Think like a hacker
February 15, 2009 —
(Page 2 of 6)
Related Search Term(s): professional development, security, testing, IBM, Fortify, Klocwork, Vi Labs
“If we’re talking about a financial application that’s running in a hosted environment, and it’s a Web application, the tester will be worried about someone trying to tamper with the logic,” DeMarines said. “If we’re talking about a piracy threat to a publisher, someone who is issuing software as part of their business, there are some ways you can go out and take a look at how those attacks are carried out, and then look at ways to bolster your defense against that. The first step is understanding how the attackers are going to look at the application and the methods they’re going to use to go after the vulnerabilities.”

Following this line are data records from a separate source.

Lemma run_two_rounds p name ip h m st w :
  Z.of_nat (List.length h) < 2 ^ 62 -> status_of name ip (h ++ [Monitored.Up m]) st ->
  free monitorMux w -> has_status p st w -> nodes (w_env w) !! service_address cs ip = None ->
  exists st' w', run (two_rounds cs p) w = (Done tt, w') /\
    w_spawned w' = w_spawned w ++ [nodeRecovery ip] /\ same_view (w_env w) (w_env w') /\
    has_status p st' w' /\ ns_inRecovery st' = true /\ ns_dumpingExports st' = true /\ ns_nodeIP st' = ip /\
    (forall q, q <> p -> w_statuses w' !! q = w_statuses w !! q) /\
    w_held w' = w_held w /\ w_PVLock w' = w_PVLock w /\ w_nodeIPAddress w' = w_nodeIPAddress w.
Proof.
  intros Hlen Hst Hf Hs Hno. destruct (outage_status name ip h m st Hlen Hst) as (E1 & E2 & I0 & I1 & I2 & Hr & Hd).
  unfold two_rounds. rewrite run_bind.
  destruct (round_down p st w) as (n1 & -> & Hv1); [done|done|by rewrite I0|]. cbv beta iota.
  destruct (observed_fields p st Monitored.Down n1 w Hs) as (Hs1 & Hq1 & Hsp1 & Hh1 & Hp1 & Hm1).
  set (w1 := set_env n1 (observed p st Monitored.Down w)) in *.
  assert (Hn1 : w_env w1 = n1) by apply w_env_set_env.
  destruct (round_down p (next_status Monitored.Down st).1 w1) as (n2 & -> & Hv2).
  { unfold free. by rewrite Hh1. }
  { done. }
  { rewrite I1, Hn1. destruct Hv1 as (_ & _ & _ & E). change (nodes n1 = nodes (w_env w)) in E. by rewrite E. }
  destruct (observed_fields p _ Monitored.Down n2 w1 Hs1) as (Hs2 & Hq2 & Hsp2 & Hh2 & Hp2 & Hm2).
  do 2 eexists. split; [reflexivity|]. rewrite w_env_set_env, Hsp2, Hsp1, E1, E2, I1, app_nil_r. split; [done|].
  split; [rewrite Hn1 in Hv2; by etrans|]. split; [exact Hs2|]. do 3 (split; [done|]).
  split; [intros q Hq; by rewrite Hq2, Hq1|]. split_and!; congruence.
Qed.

Depending on what the threat is, organizations can either use their own resources or outsource for analysis to carry out this form of testing, DeMarines said. The ability to use an outside resource to test for threats depends on the amount of money an organization has.

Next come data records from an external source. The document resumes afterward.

Lemma C9_slow_witness :
  time_Sleep 2000 world0 = (Ok tt, with_trace world0 [EvSleep 2000]) /\
  exists si,
    FaultGo.NewSlowInjector 2000 = (Some si, None) /\
    FaultGo.duration si = 2000 /\
    FaultGo.sleep si = Some time_Sleep /\
    (forall s, exists h,
       FaultGo.SlowInjector_Handler
         (Some (FaultGo.mkSlowInjector (FaultGo.duration si) (Some time_Sleep)))
         (served 0) s
       = (Ok h, s) /\
       h 1%nat req1 world0 =
       served 0 1%nat req1 (with_trace world0 [EvSleep 2000])) /\
    (forall s, exists h,
       FaultGo.SlowInjector_Handler (Some si) (served 0) s = (Ok h, s) /\
       h 1%nat req1 world0 =
       served 0 1%nat req1 (with_trace world0 [EvSleep 2000])).
Proof.
  split; [reflexivity|].
  apply (C9_slow_sleeps_then_next 2000 time_Sleep (served 0) 1%nat req1
           world0 (with_trace world0 [EvSleep 2000])).
  reflexivity.
Defined.

(** *** The error injector *)

(** C6: [NewErrorInjector code] fails, with [ErrInvalidHTTPCode], exactly
    when [http.StatusText code] is empty; otherwise it returns an injector
    whose handler, on every request, replies with [code] and its reason
    phrase and returns, whatever [next] is.  999 is refused; for 503 the
    reply is the status 503 and the text of Service Unavailable. *)
Theorem C6_error_injector (code : Z) (next : HttpHandler) :
  match FaultGo.NewErrorInjector code with
  | (None, Some e) =>
      e = FaultGo.ErrInvalidHTTPCode /\ StatusText code = EmptyString
  | (Some i, None) =>
      StatusText code <> EmptyString /\
      FaultGo.statusCode i = code /\
      FaultGo.statusText i = StatusText code /\
      forall s, exists h,
        FaultGo.ErrorInjector_Handler (Some i) next s = (Ok h, s) /\
        forall w r s',
          h w r s' = (Ok tt, with_trace s' (error_reply w (StatusText code) code))
  | _ => False
  end /\
  FaultGo.NewErrorInjector 999 = (None, Some FaultGo.ErrInvalidHTTPCode) /\
  FaultGo.NewErrorInjector 503 =
    (Some (FaultGo.mkErrorInjector 503 "Service Unavailable"), None).
Proof.
  split; [|split; reflexivity].
  unfold FaultGo.NewErrorInjector.
  destruct (StatusText code) as [|c t] eqn:T; simpl.
  - split; reflexivity.
  - split; [discriminate|]. repeat split.
    intros s. eexists. split; [reflexivity|].
    intros w r s'. simpl. rewrite T. simpl. apply http_Error_run.
Qed.

(** *** The chained injector *)

Lemma bind_ext_l {A B : Type} (m m' : M A) (k : A -> M B) (s : World) :
  m s = m' s -> bind m k s = bind m' k s.
Proof. intros E. unfold bind. now rewrite E. Qed.

Lemma bind_ext_r {A B : Type} (m : M A) (k k' : A -> M B) (s : World) :
  (forall a s', k a s' = k' a s') -> bind m k s = bind m k' s.
Proof. intros E. unfold bind. destruct (m s) as [[a|v] s']; auto. Qed.

Lemma wrapAll_snoc (ms : list FaultGo.Middleware) (m : FaultGo.Middleware)
  (next : HttpHandler) (s : World) :
  wrapAll (ms ++ [m]) next s = (h <- m next ;; wrapAll ms h) s.
Proof.
  revert s. induction ms as [|a ms IH]; intros s; simpl.
  - rewrite bind_ret_l. unfold bind, ret.
    destruct (m next s) as [[h|v] s']; reflexivity.
  - rewrite (bind_ext_l _ _ _ s (IH s)). apply bind_assoc.
Qed.

(** The loop of the chained handler, run down from the index [length pre],
    applies the wrap functions of [pre] from the last to the first. *)
Lemma chainLoop_prefix (pre post : list FaultGo.Middleware) :
  forall (next : HttpHandler) (s : World),
    FaultGo.chainLoop (pre ++ post) (List.length pre) next s =
    wrapAll pre next s.
Proof.
  revert post. induction pre as [|m pre IH] using rev_ind; intros post next s.
  - reflexivity.
  - rewrite wrapAll_snoc, length_app, Nat.add_comm. simpl.
    unfold FaultGo.index.
    rewrite <- app_assoc, nth_error_app2, Nat.sub_diag by lia. simpl.
    rewrite bind_ret_l. apply bind_ext_r. intros h s'. apply IH.
Qed.

Lemma chainLoop_wrapAll (ms : list FaultGo.Middleware) (next : HttpHandler)
  (s : World) :
  FaultGo.chainLoop ms (List.length ms) next s = wrapAll ms next s.
Proof.
  rewrite <- (app_nil_r ms) at 1. apply chainLoop_prefix.
Qed.

Lemma appendHandlers_Some (injs : list FaultGo.Injector) :
  forall acc,
    FaultGo.appendHandlers acc (map Some injs) = Ok (acc ++ handlers_of injs).
Proof.
  induction injs as [|i injs IH]; intros acc; simpl.
  - now rewrite app_nil_r.
  - rewrite IH, <- app_assoc. reflexivity.
Qed.

Lemma NewChainedInjector_Some (injs : list FaultGo.Injector) :
  FaultGo.NewChainedInjector (Some (map Some injs)) =
  Ok (Some (FaultGo.mkChainedInjector (handlers_of injs)), None).
Proof.
  unfold FaultGo.NewChainedInjector. now rewrite appendHandlers_Some.
Qed.

(** Wrapping with injectors that act and then go on gives the handler that
    acts in list order and then runs [next]. *)
Lemma wrapAll_before (acts : list HttpHandler) (next : HttpHandler)
  (s : World) :
  exists h,
    wrapAll (handlers_of (map before acts)) next s = (Ok h, s) /\
    forall w r s0, h w r s0 = (run_in_order acts w r ;; next w r) s0.
Proof.
  induction acts as [|a acts IH]; simpl.
  - exists next. split; reflexivity.
  - destruct IH as [h [E H]]. unfold bind at 1. rewrite E. simpl.
    eexists. split; [reflexivity|].
    intros w r s0. simpl. rewrite bind_assoc.
    apply bind_ext_r. intros _ s'. apply H.
Qed.

Lemma run_in_order_ok (acts : list HttpHandler) (w : ResponseWriter)
  (r : Request) :
  Forall never_aborts acts ->
  forall s0, exists s1, run_in_order acts w r s0 = (Ok tt, s1).
Proof.
  induction 1 as [|a acts Ha _ IH]; intros s0; simpl.
  - exists s0. reflexivity.
  - destruct (Ha w r s0) as [s' E]. destruct (IH s') as [s1 E1].
    exists s1. unfold bind. now rewrite E.
Qed.

(** The slow injector is one of the injectors that act and then go on. *)
Lemma slow_is_before (i : option FaultGo.SlowInjector) :
  FaultGo.Injector_of_Slow i =
  before (fun _ _ =>
            match i with
            | Some si =>
                match FaultGo.sleep si with
                | Some f => f (FaultGo.duration si)
                | None => ret tt
                end
            | None => ret tt
            end).
Proof. reflexivity. Qed.

(** C4: a chained injector runs its sub-injectors in the order they were
    given, then the downstream handler.  For every list of sub-injectors,
    the loop of the handler applies their wrap functions to [next] from the
    last to the first, so that the first one given is outermost.  For
    sub-injectors that act on the request and go on, none of them aborting,
    the handler therefore runs, on every request, the actions in list
    order, each to its end, and then [next] in the world they left. *)
Theorem C4_chain_runs_in_order (injs : list FaultGo.Injector)
  (acts : list HttpHandler) (next : HttpHandler) :
  Forall never_aborts acts ->
  (exists ci,
     FaultGo.NewChainedInjector (Some (map Some injs)) = Ok (Some ci, None) /\
     FaultGo.middlewares ci = handlers_of injs /\
     forall s,
       FaultGo.chainLoop (FaultGo.middlewares ci)
         (List.length (FaultGo.middlewares ci)) next s
       = wrapAll (handlers_of injs) next s) /\
  exists ci,
    FaultGo.NewChainedInjector (Some (map Some (map before acts)))
    = Ok (Some ci, None) /\
    forall s, exists h,
      FaultGo.ChainedInjector_Handler (Some ci) next s = (Ok h, s) /\
      forall w r s0, exists s1,
        run_in_order acts w r s0 = (Ok tt, s1) /\
        h w r s0 = next w r s1.
Proof.
  intros NA. split.
  { eexists. split; [apply NewChainedInjector_Some|]. simpl.
    split; [reflexivity|]. intros s. apply chainLoop_wrapAll. }
  eexists. split; [apply NewChainedInjector_Some|].
  intros s. eexists. split; [reflexivity|].
  intros w r s0. simpl.
  destruct (run_in_order_ok acts w r NA s0) as [s1 E1].
  exists s1. split; [exact E1|].
  destruct (wrapAll_before acts next s0) as [h [E H]].
  unfold bind at 1. rewrite chainLoop_wrapAll, E, H.
  unfold bind. now rewrite E1.
Qed.

Lemma C4_chain_witness :
  Forall never_aborts marks /\
  exists ci,
    FaultGo.NewChainedInjector (Some (map Some (map before marks)))
    = Ok (Some ci, None) /\
    forall s, exists h,
      FaultGo.ChainedInjector_Handler (Some ci) (served 0) s = (Ok h, s) /\
      forall w r s0, exists s1,
        run_in_order marks w r s0 = (Ok tt, s1) /\
        h w r s0 = served 0 w r s1.
Proof.
  assert (NA : Forall never_aborts marks).
  { repeat constructor; intros w r s; eexists; reflexivity. }
  split; [exact NA|].
  apply (C4_chain_runs_in_order (map before marks) marks (served 0) NA).
Defined.

(** The chain of the three marking injectors over a marking handler leaves
    the marks 1, 2, 3 and then 0. *)
Example chain_marks_trace :
  exists h,
    FaultGo.ChainedInjector_Handler
      (Some (FaultGo.mkChainedInjector (handlers_of (map before marks))))
      (served 0) world0 = (Ok h, world0) /\
    h 1%nat req1 world0 =
      (Ok tt, with_trace world0
                [EvServed 1 1%nat req1; EvServed 2 1%nat req1;
                 EvServed 3 1%nat req1; EvServed 0 1%nat req1]).
Proof. eexists. split; reflexivity. Qed.

(** A reject injector in second place ends the request there: the first
    mark is left, the third and the downstream handler's are not. *)
Example chain_reject_stops :
  exists h,
    FaultGo.ChainedInjector_Handler
      (Some (FaultGo.mkChainedInjector
               (handlers_of [before (served 1);
                             FaultGo.Injector_of_Reject (Some FaultGo.mkRejectInjector);
                             before (served 3)])))
      (served 0) world0 = (Ok h, world0) /\
    h 1%nat req1 world0 =
      (Panic ErrAbortHandler, with_trace world0 [EvServed 1 1%nat req1]).
Proof. eexists. split; reflexivity. Qed.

Jacob West, manager of Fortify Software’s security research group, said the most important thing in assessing the security of software is to ask what can go wrong. That underpins any security testing activity because it puts the focus on things the software is not supposed to do instead of things it’s supposed to do.
“The challenges for security testers are going to be very similar to the challenges that developers went through as software security became a part of software development,” West said. “Early on, we had developers saying security isn’t their problem, that’s what the security team does, and slowly we’ve convinced programmers that security is part of the development process.
“The same evolution is going to happen in the security testing space. People who have thought of themselves as doing traditional quality assurance are going to have to think of security as part of their approach. As such, they’ll start to build up some knowledge of security and the kinds of things that can go wrong in specific circumstances.”
Gwyn Fisher, CTO of Klocwork, another security tool maker, said the whole issue with security is that a tester should not intend to find out if the software is secure at the end of the process. Instead, security testing must involve everyone; the architect should test his or her design assumptions for vulnerabilities, the coder should be responsible for testing what is being produced, and so forth.